Les croisements nous donnent la mesure des effets de la combinaison des caractères.

Avec un cheval et un âne, on peut faire un mulet, mais sans la variation, on ne fera jamais un équidé avec des bêtes à cornes, ni un ongulé avec des pachydermes et des carnassiers.

Non seulement la variation existe, mais elle est universelle, s’étend à tous les êtres et porte sur tous les caractères. C’est le grand mérite de Darwin d’avoir senti et montré que la nature n’est pas figée, que tout en elle est un mouvement de variation incessante.

Lamarck avait eu l’idée générale que les espèces peuvent varier pour se transformer; Darwin a compris qu’elles variaient sans cesse, même quand elles ne se transforment plus.

La variation porte sur tous les caractères: anatomiques, physiologiques et psychologiques.

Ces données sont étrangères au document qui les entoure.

(** A step of the loop of [Run] of a checker: it looks at its stop channel and
    starts a round, or dispatches the result of the round. *)
Definition checker_step (c : checker) : checker * list nat :=
  match ck_phase c with
  | AtLoop => (mkChecker (generation c) (stopped c) (if stopped c then Exited else InRound), [])
  | InRound => (mkChecker (generation c) (stopped c) AtLoop, [generation c])
  | Exited => (c, [])
  end.

Inductive health_event :=
| FileChanged (read1 read2 : result string)
| CheckerStep (i : nat).

(** A file event is seen only by the watcher. *)
Definition health_step (h : health) (ev : health_event) : outcome health :=
  match ev with
  | FileChanged read1 read2 => if watching h then reload h read1 read2 else Ret h
  | CheckerStep i =>
      match h_checkers h !! i with
      | None => Ret h
      | Some c => let '(c', d) := checker_step c in
                  Ret (mkHealthManager (h_config h) (configHash h) (<[i := c']> (h_checkers h)) (watching h) (dispatched h ++ d))
      end
  end.

Fixpoint health_run (h : health) (evs : list health_event) : outcome health :=
  match evs with
  | [] => Ret h
  | ev :: evs' => h' ← health_step h ev; health_run h' evs'
  end.

(** ** Reloading *)

(** The configuration has rules for this node. *)
Definition for_node (c : HealthCheckConfig) : Prop := hc_RuleNodes c = [] \/ NodeIP ∈ hc_RuleNodes c.

(** What a change of the file does: a file that cannot be read or whose
    hash is the old one changes nothing, one that is not accepted ends the
    process, and one that is accepted replaces the checks when it is for this
    node, and changes nothing, not even the hash, when it is not. *)
Theorem reload_exact h read1 read2 :
  match hashFile read1 with
  | Err _ => reload h read1 read2 = Ret h
  | Ok hash =>
      if decide (hash = configHash h) then reload h read1 read2 = Ret h
      else match configFunc read2 with
           | Crash c => reload h read1 read2 = Crash c
           | Ret (Err e) => reload h read1 read2 = Crash (Fatal ("failed init health check config: " +:+ e))
           | Ret (Ok c) =>
               (~ for_node c -> reload h read1 read2 = Ret h) /\
               (for_node c -> exists h', reload h read1 read2 = Ret h' /\ h_config h' = c /\ configHash h' = hash /\
                  h_checkers h' = Stop (h_checkers h) ++ [mkChecker (length (Stop (h_checkers h))) false AtLoop])
           end
  end.
Proof.
  unfold reload, checkNeedReload, mbind, outcome_bind. destruct (hashFile read1) as [hash|]; [|done].
  destruct (String.eqb_spec hash (configHash h)) as [->|Hne]; [by rewrite decide_True by done|]. rewrite decide_False by done.
  destruct (configFunc read2) as [[c|e]|cr]; [|done..].
  assert (Hfor : negb (length (hc_RuleNodes c) =? 0)%nat && negb (existsb (fun no => (no =? NodeIP)%string) (hc_RuleNodes c)) = true <-> ~ for_node c).
  { unfold for_node. rewrite andb_true_iff, !negb_true_iff, Nat.eqb_neq, <- not_true_iff_false, existsb_exists, list_elem_of_In.
    setoid_rewrite String.eqb_eq. destruct (hc_RuleNodes c); cbn; naive_solver. }
  destruct (negb _ && negb _).
  - split; [done|]. intros Hn. by destruct (proj1 Hfor eq_refl).
  - split; [|intros _; by eexists]. intros Hn. by apply Hfor in Hn.
Qed.

(** ** The checkers *)

(** The generations are numbered, and all but the last one were stopped. *)
Definition one_current (h : health) : Prop :=
  h_checkers h <> [] /\ map generation (h_checkers h) = seq 0 (length (h_checkers h)) /\
  map stopped (h_checkers h) = repeat true (pred (length (h_checkers h))) ++ [false].

Lemma checker_step_keeps c : generation (checker_step c).1 = generation c /\ stopped (checker_step c).1 = stopped c.
Proof. unfold checker_step. by destruct (ck_phase c). Qed.

Lemma Stop_snoc old c : Stop (old ++ [c]) = old ++ [mkChecker (generation c) true (ck_phase c)].
Proof. unfold Stop. by rewrite last_snoc, removelast_last. Qed.

Lemma update_current (l : list checker) i c :
  l !! i = Some c ->
  map generation (<[i := (checker_step c).1]> l) = map generation l /\ map stopped (<[i := (checker_step c).1]> l) = map stopped l.
Proof.
  intros Hi. destruct (checker_step_keeps c) as [Hg Hs]. split.
  - change (map generation (<[i := (checker_step c).1]> l)) with (generation <$> <[i := (checker_step c).1]> l). rewrite list_fmap_insert, Hg.
    apply list_insert_id. rewrite list_lookup_fmap, Hi. done.
  - change (map stopped (<[i := (checker_step c).1]> l)) with (stopped <$> <[i := (checker_step c).1]> l). rewrite list_fmap_insert, Hs.
    apply list_insert_id. rewrite list_lookup_fmap, Hi. done.
Qed.

Lemma Stop_current l :
  l <> [] -> map stopped l = repeat true (pred (length l)) ++ [false] ->
  map generation (Stop l) = map generation l /\ map stopped (Stop l) = repeat true (length l) /\ length (Stop l) = length l.
Proof.
  intros Hne Hs. destruct (exists_last Hne) as (old & c & ->). rewrite Stop_snoc, !map_app, !length_app in *. cbn [map length] in *.
  replace (pred (length old + 1)) with (length old) in Hs by lia. apply app_inj_tail in Hs as [-> _].
  split_and!; [done| |done]. by rewrite repeat_app.
Qed.

Lemma step_current h ev h' : one_current h -> health_step h ev = Ret h' -> one_current h'.
Proof.
  intros (Hne & Hg & Hs) H. destruct ev as [read1 read2|i]; cbn [health_step] in H.
  - destruct (watching h); [|by injection H as <-]. unfold reload in H. apply outcome_bind_Ret in H as ([[hash c]|] & _ & [= <-]); [|done].
    destruct (Stop_current (h_checkers h) Hne Hs) as (H1 & H2 & H3). unfold one_current. cbn [h_checkers].
    rewrite !map_app, length_app, H1, H2, H3, Hg. cbn [map length generation stopped]. split; [by destruct (Stop _)|].
    split; [by rewrite seq_app|]. replace (pred (length (h_checkers h) + 1)) with (length (h_checkers h)) by lia. done.
  - destruct (h_checkers h !! i) as [c|] eqn:Ei; [|by injection H as <-]. destruct (checker_step c) as [c' d] eqn:Ec. injection H as <-.
    destruct (update_current _ _ _ Ei) as [H1 H2]. rewrite Ec in H1, H2. cbn [fst] in H1, H2. unfold one_current. cbn [h_checkers].
    rewrite H1, H2, length_insert. split; [|done]. intros E. apply (f_equal length) in E. rewrite length_insert in E. by destruct (h_checkers h).
Qed.

(** Once the manager runs, exactly one generation of checks is not
    stopped after any history of file changes and steps of the checkers: that of the last
    configuration that was loaded. *)
Theorem one_current_generation h evs h' :
  watching h = false -> h_checkers h = [] -> hc_Disable (h_config h) = false -> health_run (health_Run h) evs = Ret h' ->
  one_current h' /\ exists old c, h_checkers h' = old ++ [c] /\ Forall (fun c => stopped c = true) old /\ stopped c = false.
Proof.
  intros Hw Hc Hd Hr. assert (H0 : one_current (health_Run h)) by (unfold health_Run; rewrite Hd; unfold one_current; cbn; by rewrite Hc).
  assert (H : one_current h').
  { clear Hw Hc Hd. revert Hr H0. generalize (health_Run h). induction evs as [|ev evs IH]; intros s Hr H0; cbn in Hr; [by injection Hr as <-|].
    apply outcome_bind_Ret in Hr as (s1 & E & Hr). apply (IH s1 Hr). by eapply step_current. }
  split; [done|]. destruct H as (Hne & _ & Hs). destruct (exists_last Hne) as (old & c & E). exists old, c. split; [done|].
  rewrite E, map_app, length_app in Hs. cbn [map length] in Hs. replace (pred (length old + 1)) with (length old) in Hs by lia.
  apply app_inj_tail in Hs as [Ho Hs]. split; [|done]. apply Forall_forall. intros x Hx. apply list_elem_of_lookup in Hx as [k Hk].
  assert (Hl : map stopped old !! k = Some (stopped x)) by (change (map stopped old) with (stopped <$> old); rewrite list_lookup_fmap, Hk; done).
  rewrite Ho in Hl. apply list_elem_of_lookup_2, list_elem_of_In, repeat_spec in Hl. done.
Qed.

Les exemples de variation anatomique sont si nombreux qu’il est inutile d’en citer ici pour démontrer leur existence. Pour la variation physiologique, comment nos éleveurs auraient-ils pu, sans elle, obtenir des chevaux plus rapides que tous les chevaux sauvages, des bêtes de boucherie plus aptes à l’engraissement que toutes celles qui vivent en liberté ? Comment nos agriculteurs eussent-ils obtenu des graines plus précoces, des fruits plus savoureux que tous ceux des plantes dont ils les ont tirés?

Enfin, la variation psychologique se manifeste dans les adaptations de l’instinct. Émery nous montre un grimpeur, le Nestor, devenu à la Nouvelle-Zélande, un oiseau de proie qui s’attaque à des mammifères plus gros que lui, et la Lucinia sericaria, qui vit sur les bêtes mortes et en putréfaction, devenue mouche parasite en Hollande.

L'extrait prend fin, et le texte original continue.